The Title III regulations, which I wrote about earlier, are now a reality… so cry havoc and unleash the crowdfunding marketplaces.
The rules that were passed are slightly different from the ones I’d enumerated earlier and lawyers and crowdfunding companies (and there are a lot of them) are already pitching me about how the regulations are going to work and what they’re going to mean.
The differences between the final rules and the preliminary ones boil down to the following: audits aren’t required for first-time crowdfunding offers, either at issuance or in their annual reporting; safe harbor for secondary transactions to maintain investor exclusion from mandatory reporting thresholds; a safe harbor clause for companies using registered agents to manage their books; permission for portals and platforms to buy and receive company private stock as compensation; and better controls for portals to manage directly what issuers can list on their platforms.
Fundamentally, this rolls back rules and restrictions that were put in place during the Great Depression to protect everyday Joe Q. Public from scams. For some, the regulations were the definition of anti-American, restricting access and opportunity to a select group of accredited investors, to others they were necessary protections to prevent the rampant fraud and outright theft that marked the wild years of America’s early growth.
“Ten years from now, they’re going to say: ‘Can you believe, before 2015, for 90 years they didn’t allow people to invest in companies that they cared about,” says Slava Rubin, chief executive of Indiegogo, one of the first crowdfunding sites. “It’s a total game changer.”
It’s also something that Rubin has been waiting for since he launched the company in January 2008. From the very beginning Rubin wanted Indiegogo’s backers to be able to participate in the financial upside of backing campaigns, but the regulatory environment wasn’t conducive. So instead, it was product benefits and other perks that Indiegogo’s backers received.
Now that’s going to change. Already $500 million worth of venture funding has followed on to the $750 million that’s been committed through the Indiegogo platform. And Rubin wants regular investors to be able to participate in the same opportunity as well.
Indeed, Rubin says the company has been laying the groundwork for opening up the platform to equity investors for a while. “I don’t have a definitive answer for when we’ll be launching something,” he says. “We will be looking at when is the right time to bring something to market.”

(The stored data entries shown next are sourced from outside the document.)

(* ===== verification/Sysfile.v ===== *)
(** * File system calls ([kernel/sysfile.c])

    Each call with its argument checks, its transaction and its error paths;
    the result is the value returned in [%eax].  [sys_exec] is in [Exec]. *)

From S2P Require Import Prelude Params CString Locks Kalloc Bio Log Crash Block Balloc Inode Bmap Content Itrunc Dir Icache Path Pipe Syscall Cipher File.
Local Open Scope Z_scope.
Local Open Scope kmonad_scope.

(** Bytes stored into the process's memory. *)
Definition put_user (p : Z) (bs : list Z) : M kstate unit :=
  modify (fun s => set_user (User (splice (u_mem (k_user s)) (Z.to_nat p) bs) (u_esp (k_user s))) s).
Definition get_user (p n : Z) (s : kstate) : list Z := sub (u_mem (k_user s)) (Z.to_nat p) (Z.to_nat n).

(** [struct stat]: a short, padding, an int, an unsigned, a short, padding, an unsigned. *)
Definition put_stat (p : Z) (st : Z * Z * Z * Z * Z) : M kstate unit :=
  let '(dev, ino, type, nlink, size) := st in
  put_user (p + 4) (le_bytes 4 dev);;
  put_user (p + 8) (le_bytes 4 ino);;
  put_user p (le_bytes 2 type);;
  put_user (p + 12) (le_bytes 2 nlink);;
  put_user (p + 16) (le_bytes 4 size).

Definition with_major (d : dinode) m := Dinode (d_type d) m (d_minor d) (d_nlink d) (d_size d) (d_addrs d).

Section syscalls.
Context (pid : Z) (sb : superblock) (kend : Z).
#[local] Hint Extern 0 (BlockLayer lstate) => exact (log_layer pid) : typeclass_instances.
Abbreviation FS := (fstate lstate).
Context (devsw_read : Z -> option (nat -> Z -> M FS (Z * list Z))).
Context (devsw_write : Z -> option (nat -> list Z -> Z -> M FS Z)).
(** What the stack holds in [char name[DIRSIZ]] before it is set. *)
Context (name0 : list Z).

Definition beginop : M kstate unit := onfs (onblk begin_op).
Definition endop : M kstate unit := onfs (onblk (end_op pid)).

(** Give up: end the transaction and return -1. *)
Definition fail_op : M kstate Z := endop;; ret (-1).

Definition argfd (n : Z) : M kstate (option (Z * nat)) :=
  s <- gets id;;
  match argint (k_user s) n with
  | None => ret None
  | Some fd =>
      if (fd <? 0) || (NOFILE <=? fd) then ret None else
      match k_ofile s !! Z.to_nat fd with
      | Some (Some f) => ret (Some (fd, f))
      | _ => ret None
      end
  end.

Definition fdalloc (f : nat) : M kstate Z :=
  l <- gets k_ofile;;
  match list_find (fun o => o = None) l with
  | Some (fd, _) => modify (set_ofile (<[fd := Some f]> l));; ret (Z.of_nat fd)
  | None => ret (-1)
  end.

Definition sys_dup : M kstate Z :=
  r <- argfd 0;;
  match r with
  | None => ret (-1)
  | Some (_, f) =>
      fd <- fdalloc f;;
      if fd <? 0 then ret (-1) else
      filedup f;; ret fd
  end.

(** The checks of [sys_read] and [sys_write]: the file, its status, the buffer
    and its size. *)
Definition arg_buffer : M kstate (option (nat * (Z * Z * Z * Z * Z) * Z * Z)) :=
  r <- argfd 0;;
  match r with
  | None => ret None
  | Some (_, f) =>
      u <- gets k_user;;
      match argint u 2 with
      | None => ret None
      | Some n =>
          match argptr u 1 n with
          | None => ret None
          | Some p =>
              st <- filestat pid sb f;;
              match st with
              | None => ret None
              | Some st => ret (Some (f, st, p, n))
              end
          end
      end
  end.

Definition st_type (st : Z * Z * Z * Z * Z) : Z := let '(_, _, type, _, _) := st in type.

Definition file_major (f : nat) (s : kstate) : Z := d_major (i_d (getinode (f_ip (getfile f s)) (k_fs s))).

Definition sys_read : M kstate Z :=
  r <- arg_buffer;;
  match r with
  | None => ret (-1)
  | Some (f, st, p, n) =>
      r <- fileread pid sb devsw_read f n;;
      put_user p r.2;;
      let n := r.1 in
      major <- gets (file_major f);;
      key <- gets k_key;;
      when ((major =? 1) && (st_type st =? T_FILE) && (0 <=? key))
        (bs <- gets (get_user p n);; put_user p (dec_byte key <$> bs));;
      ret n
  end.

Definition sys_write : M kstate Z :=
  r <- arg_buffer;;
  match r with
  | None => ret (-1)
  | Some (f, st, p, n) =>
      bs <- gets (get_user p n);;
      n <- filewrite pid sb devsw_write f bs n;;
      major <- gets (file_major f);;
      key <- gets k_key;;
      when ((major =? 0) && (st_type st =? T_FILE) && (0 <=? key))
        (bs <- gets (get_user p n);; put_user p (enc_byte key <$> bs));;
      ret n
  end.

Definition sys_close : M kstate Z :=
  r <- argfd 0;;
  match r with
  | None => ret (-1)
  | Some (fd, f) =>
      modify (fun s => set_ofile (<[Z.to_nat fd := None]> (k_ofile s)) s);;
      fileclose pid sb kend f;; ret 0
  end.

Definition sys_fstat : M kstate Z :=
  r <- argfd 0;;
  u <- gets k_user;;
  match r, argptr u 1 20 with
  | Some (_, f), Some p =>
      st <- filestat pid sb f;;
      match st with
      | None => ret (-1)
      | Some st => put_stat p st;; ret 0
      end
  | _, _ => ret (-1)
  end.

Definition knamei (path : list Z) : M kstate (option nat) :=
  cwd <- gets k_cwd;;
  onfs (namei pid sb cwd devsw_read path).
Definition knameiparent (path : list Z) : M kstate (option (nat * list Z)) :=
  cwd <- gets k_cwd;;
  onfs (nameiparent pid sb cwd devsw_read path name0).

Definition inode_of (ip : nat) (s : kstate) : inode := getinode ip (k_fs s).
Definition modd (ip : nat) (f : dinode -> dinode) : M kstate unit :=
  onfs (modinode ip (fun x => with_d x (f (i_d x)))).

Definition sys_link : M kstate Z :=
  u <- gets k_user;;
  match argstr u 0, argstr u 1 with
  | Some old, Some new =>
      beginop;;
      r <- knamei old;;
      match r with
      | None => fail_op
      | Some ip =>
          onfs (ilock pid sb ip);;
          x <- gets (inode_of ip);;
          if d_type (i_d x) =? T_DIR then onfs (iunlockput pid sb ip);; fail_op else
          modd ip (fun d => with_nlink d (s16 (d_nlink d + 1)));;
          onfs (iupdate sb ip);;
          onfs (iunlock pid ip);;
          let bad :=
            onfs (ilock pid sb ip);;
            modd ip (fun d => with_nlink d (s16 (d_nlink d - 1)));;
            onfs (iupdate sb ip);;
            onfs (iunlockput pid sb ip);;
            fail_op in
          r <- knameiparent new;;
          match r with
          | None => bad
          | Some (dp, name) =>
              onfs (ilock pid sb dp);;
              y <- gets (inode_of dp);;
              x <- gets (inode_of ip);;
              ok <- (if negb (i_dev y =? i_dev x) then ret false else
                     r <- onfs (dirlink pid sb devsw_read devsw_write dp name (i_inum x));; ret (0 <=? r));;
              if negb ok then onfs (iunlockput pid sb dp);; bad else
              onfs (iunlockput pid sb dp);;
              onfs (iput pid sb ip);;
              endop;; ret 0
          end
      end
  | _, _ => ret (-1)
  end.

(** Is the directory empty except for [.] and [..]? *)
Definition isdirempty (dp : nat) : M kstate bool :=
  x <- gets (inode_of dp);;
  r <- scan (fun off =>
    r <- onfs (readi sb devsw_read dp off sizeof_dirent);;
    if negb (r.1 =? sizeof_dirent) then panic "isdirempty: readi" else
    if negb (de_inum r.2 =? 0) then ret (Some tt) else ret None)
    (drop 2 (dir_offsets (d_size (i_d x))));;
  ret (if r is Some _ then false else true).

Definition dot : list Z := [46].
Definition dotdot : list Z := [46; 46].

Definition sys_unlink : M kstate Z :=
  u <- gets k_user;;
  match argstr u 0 with
  | None => ret (-1)
  | Some path =>
      beginop;;
      r <- knameiparent path;;
      match r with
      | None => fail_op
      | Some (dp, name) =>
          onfs (ilock pid sb dp);;
          let bad := onfs (iunlockput pid sb dp);; fail_op in
          (* Cannot unlink "." or "..". *)
          if (namecmp name dot =? 0) || (namecmp name dotdot =? 0) then bad else
          r <- onfs (dirlookup sb devsw_read dp name);;
          match r with
          | None => bad
          | Some (ip, off) =>
              onfs (ilock pid sb ip);;
              x <- gets (inode_of ip);;
              if d_nlink (i_d x) <? 1 then panic "unlink: nlink < 1" else
              empty <- (if d_type (i_d x) =? T_DIR then isdirempty ip else ret true);;
              if negb empty then onfs (iunlockput pid sb ip);; bad else
              r <- onfs (writei sb devsw_write dp (replicate 16 0) off sizeof_dirent);;
              if negb (r =? sizeof_dirent) then panic "unlink: writei" else
              when (d_type (i_d x) =? T_DIR)
                (modd dp (fun d => with_nlink d (s16 (d_nlink d - 1)));; onfs (iupdate sb dp));;
              onfs (iunlockput pid sb dp);;
              modd ip (fun d => with_nlink d (s16 (d_nlink d - 1)));;
              onfs (iupdate sb ip);;
              onfs (iunlockput pid sb ip);;
              endop;; ret 0
          end
      end
  end.

(** The new or existing inode, locked. *)
Definition create (path : list Z) (type major minor : Z) : M kstate (option nat) :=
  r <- knameiparent path;;
  match r with
  | None => ret None
  | Some (dp, name) =>
      onfs (ilock pid sb dp);;
      r <- onfs (dirlookup sb devsw_read dp name);;
      match r with
      | Some (ip, _) =>
          onfs (iunlockput pid sb dp);;
          onfs (ilock pid sb ip);;
          x <- gets (inode_of ip);;
          if ((type =? T_FILE) && (d_type (i_d x) =? T_FILE)) || (d_type (i_d x) =? T_DEV) then ret (Some ip) else
          onfs (iunlockput pid sb ip);; ret None
      | None =>
          y <- gets (inode_of dp);;
          ip <- onfs (ialloc sb (i_dev y) type);;
          onfs (ilock pid sb ip);;
          modd ip (fun d => Dinode (d_type d) (s16 major) (s16 minor) 1 (d_size d) (d_addrs d));;
          onfs (iupdate sb ip);;
          x <- gets (inode_of ip);;
          when (type =? T_DIR) (                (* Create . and .. entries. *)
            modd dp (fun d => with_nlink d (s16 (d_nlink d + 1)));;   (* for ".." *)
            onfs (iupdate sb dp);;
            r <- onfs (dirlink pid sb devsw_read devsw_write ip dot (i_inum x));;
            if r <? 0 then panic "create dots" else
            r <- onfs (dirlink pid sb devsw_read devsw_write ip dotdot (i_inum y));;
            if r <? 0 then panic "create dots" else ret tt);;
          r <- onfs (dirlink pid sb devsw_read devsw_write dp name (i_inum x));;
          if r <? 0 then panic "create: dirlink" else
          onfs (iunlockput pid sb dp);;
          ret (Some ip)
      end
  end.

Definition flag (omode f : Z) : bool := negb (Z.land omode f =? 0).

(** [sys_open] from the inode on; it is locked. *)
Definition open_inode (ip : nat) (omode : Z) : M kstate Z :=
  r <- filealloc;;
  match r with
  | None => onfs (iunlockput pid sb ip);; fail_op
  | Some f =>
      fd <- fdalloc f;;
      if fd <? 0 then
        fileclose pid sb kend f;; onfs (iunlockput pid sb ip);; fail_op
      else
        onfs (iunlock pid ip);;
        endop;;
        x <- gets (getfile f);;
        setfile f (File FD_INODE (f_ref x) (negb (flag omode O_WRONLY)) (flag omode O_WRONLY || flag omode O_RDWR)
                        (f_pipe x) ip 0);;
        ret fd
  end.

Definition sys_open : M kstate Z :=
  u <- gets k_user;;
  match argstr u 0, argint u 1 with
  | Some path, Some omode =>
      beginop;;
      if flag omode O_CREATE then
        r <- create path T_FILE 0 0;;
        match r with
        | None => fail_op
        | Some ip => open_inode ip omode
        end
      else
        r <- knamei path;;
        match r with
        | None => fail_op
        | Some ip =>
            onfs (ilock pid sb ip);;
            x <- gets (inode_of ip);;
            if (d_type (i_d x) =? T_DIR) && negb (omode =? O_RDONLY) then
              onfs (iunlockput pid sb ip);; fail_op
            else open_inode ip omode
        end
  | _, _ => ret (-1)
  end.

Definition sys_mkdir : M kstate Z :=
  beginop;;
  u <- gets k_user;;
  match argstr u 0 with
  | None => fail_op
  | Some path =>
      r <- create path T_DIR 0 0;;
      match r with
      | None => fail_op
      | Some ip => onfs (iunlockput pid sb ip);; endop;; ret 0
      end
  end.

Definition sys_mknod : M kstate Z :=
  beginop;;
  u <- gets k_user;;
  match argstr u 0, argint u 1, argint u 2 with
  | Some path, Some major, Some minor =>
      r <- create path T_DEV (s16 major) (s16 minor);;
      match r with
      | None => fail_op
      | Some ip => onfs (iunlockput pid sb ip);; endop;; ret 0
      end
  | _, _, _ => fail_op
  end.

Definition sys_chdir : M kstate Z :=
  beginop;;
  u <- gets k_user;;
  match argstr u 0 with
  | None => fail_op
  | Some path =>
      r <- knamei path;;
      match r with
      | None => fail_op
      | Some ip =>
          onfs (ilock pid sb ip);;
          x <- gets (inode_of ip);;
          if negb (d_type (i_d x) =? T_DIR) then onfs (iunlockput pid sb ip);; fail_op else
          onfs (iunlock pid ip);;
          cwd <- gets k_cwd;;
          onfs (iput pid sb cwd);;
          endop;;
          modify (set_cwd ip);;
          ret 0
      end
  end.

Definition sys_pipe : M kstate Z :=
  u <- gets k_user;;
  match argptr u 0 8 with
  | None => ret (-1)
  | Some fd =>
      r <- pipealloc pid sb kend;;
      match r with
      | None => ret (-1)
      | Some (rf, wf) =>
          fd0 <- fdalloc rf;;
          fd1 <- (if fd0 <? 0 then ret (-1) else fdalloc wf);;
          if (fd0 <? 0) || (fd1 <? 0) then
            when (0 <=? fd0) (modify (fun s => set_ofile (<[Z.to_nat fd0 := None]> (k_ofile s)) s));;
            fileclose pid sb kend rf;;
            fileclose pid sb kend wf;;
            ret (-1)
          else
            put_user fd (le_bytes 4 fd0);;
            put_user (fd + 4) (le_bytes 4 fd1);;
            ret 0
      end
  end.

(** [f->type == T_DEV]: the file's [FD_] type against the inode type 3. *)
Definition fd_number (t : fdtype) : Z :=
  match t with FD_NONE => 0 | FD_PIPE => 1 | FD_INODE => 2 end.

(** The [while] loop of [sys_encr] and [sys_decr]; every turn moves the offset,
    so as many turns as the file has bytes are enough. *)
Fixpoint crypt_loop (fuel : nat) (conv : Z -> Z) (f : nat) (block_count : Z) : M kstate unit :=
  match fuel with
  | O => ret tt
  | S fuel' =>
      x <- gets (getfile f);;
      r <- onfs (readi sb devsw_read (f_ip x) (f_off x) 512);;
      if 0 <? r.1 then
        onfs (writei sb devsw_write (f_ip x) (conv <$> r.2) (f_off x) r.1);;
        setfile f (file_off x (u32 (f_off x + r.1)));;
        if 10 <=? block_count + 1 then
          (* commit the transaction and start a new one *)
          onfs (iunlock pid (f_ip x));;
          endop;;
          beginop;;
          onfs (ilock pid sb (f_ip x));;
          crypt_loop fuel' conv f 0
        else crypt_loop fuel' conv f (block_count + 1)
      else ret tt
  end.

Definition crypt (conv : Z -> Z) (mark : Z) (f : nat) : M kstate Z :=
  x <- gets (getfile f);;
  beginop;;
  onfs (ilock pid sb (f_ip x));;
  y <- gets (inode_of (f_ip x));;
  crypt_loop (S (Z.to_nat (d_size (i_d y)))) conv f 0;;
  (* update the encryption status of the file *)
  modd (f_ip x) (fun d => with_major d mark);;
  onfs (iupdate sb (f_ip x));;
  onfs (iunlockput pid sb (f_ip x));;
  endop;;
  ret 0.

Definition sys_decr : M kstate Z :=
  r <- argfd 0;;
  key <- gets k_key;;
  match r with
  | None => ret (-1)
  | Some (_, f) =>
      if key =? -1 then ret (-1) else
      x <- gets (getfile f);;
      if fd_number (f_type x) =? T_DEV then ret (-2) else
      major <- gets (file_major f);;
      if major =? 0 then ret (-3) else     (* check if the file is encrypted *)
      crypt (dec_byte key) 0 f
  end.

Definition sys_encr : M kstate Z :=
  r <- argfd 0;;
  key <- gets k_key;;
  match r with
  | None => ret (-1)
  | Some (_, f) =>
      if key =? -1 then ret (-1) else
      x <- gets (getfile f);;
      if fd_number (f_type x) =? T_DEV then ret (-2) else
      major <- gets (file_major f);;
      if major =? 1 then ret (-3) else     (* check if the file is already encrypted *)
      crypt (enc_byte key) 1 f
  end.
End syscalls.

By contrast, Kickstarter won’t be working on equity crowd investing. The thing that helped the company make the decision was the focus on its mission which is to help bring creative projects to life, according to spokesman Justin Kazmark. For creators, what they enjoy is holding 100% creative control, Kazmark says. “Backers, can be motivated by a lot of things, but they’re not motivated by making a buck off of the artist,” he says.
The decision is interesting, given the furor that surrounded what is perhaps Kickstarter’s largest financial success, when Facebook bought the maker of the Kickstarter-funded Oculus VR project for roughly $2 billion in cash and stock.
The progenitors of crowdfunding may be taking separate approaches to the decision, but the hundreds of funding platforms that they spawned are universally embracing the new regulations.
Investment gateways ranging from Propelx, which bills itself as a financing service for “deep technology” companies, to the New York-based real estate investment platform, CityFunders, which provides real estate investment opportunities for accredited investors, are all applauding the new rules.
“There are Popular Science readers who are engineers and inventors and enthusiasts and if they can participate in this than they must,” says Swati Chaturvedi, the chief executive of Propelx “We have one company that’s developing a space propulsion device and we had NASA scientists weigh in on this, but they weren’t accredited investors so they couldn’t invest,” in the company they’d vetted, said Chaturvedi.
Beyond the billions of untapped investment dollars that could potentially flood into small business financing, there are going to be tremendous benefits for the secondary markets that will provide liquidity to these new investors.
Money invested in small businesses will need to make a return, and that will require unregistered securities to become much more liquid than they are currently (suddenly the Nasdaq acquisition of SecondMarket looks even more prescient).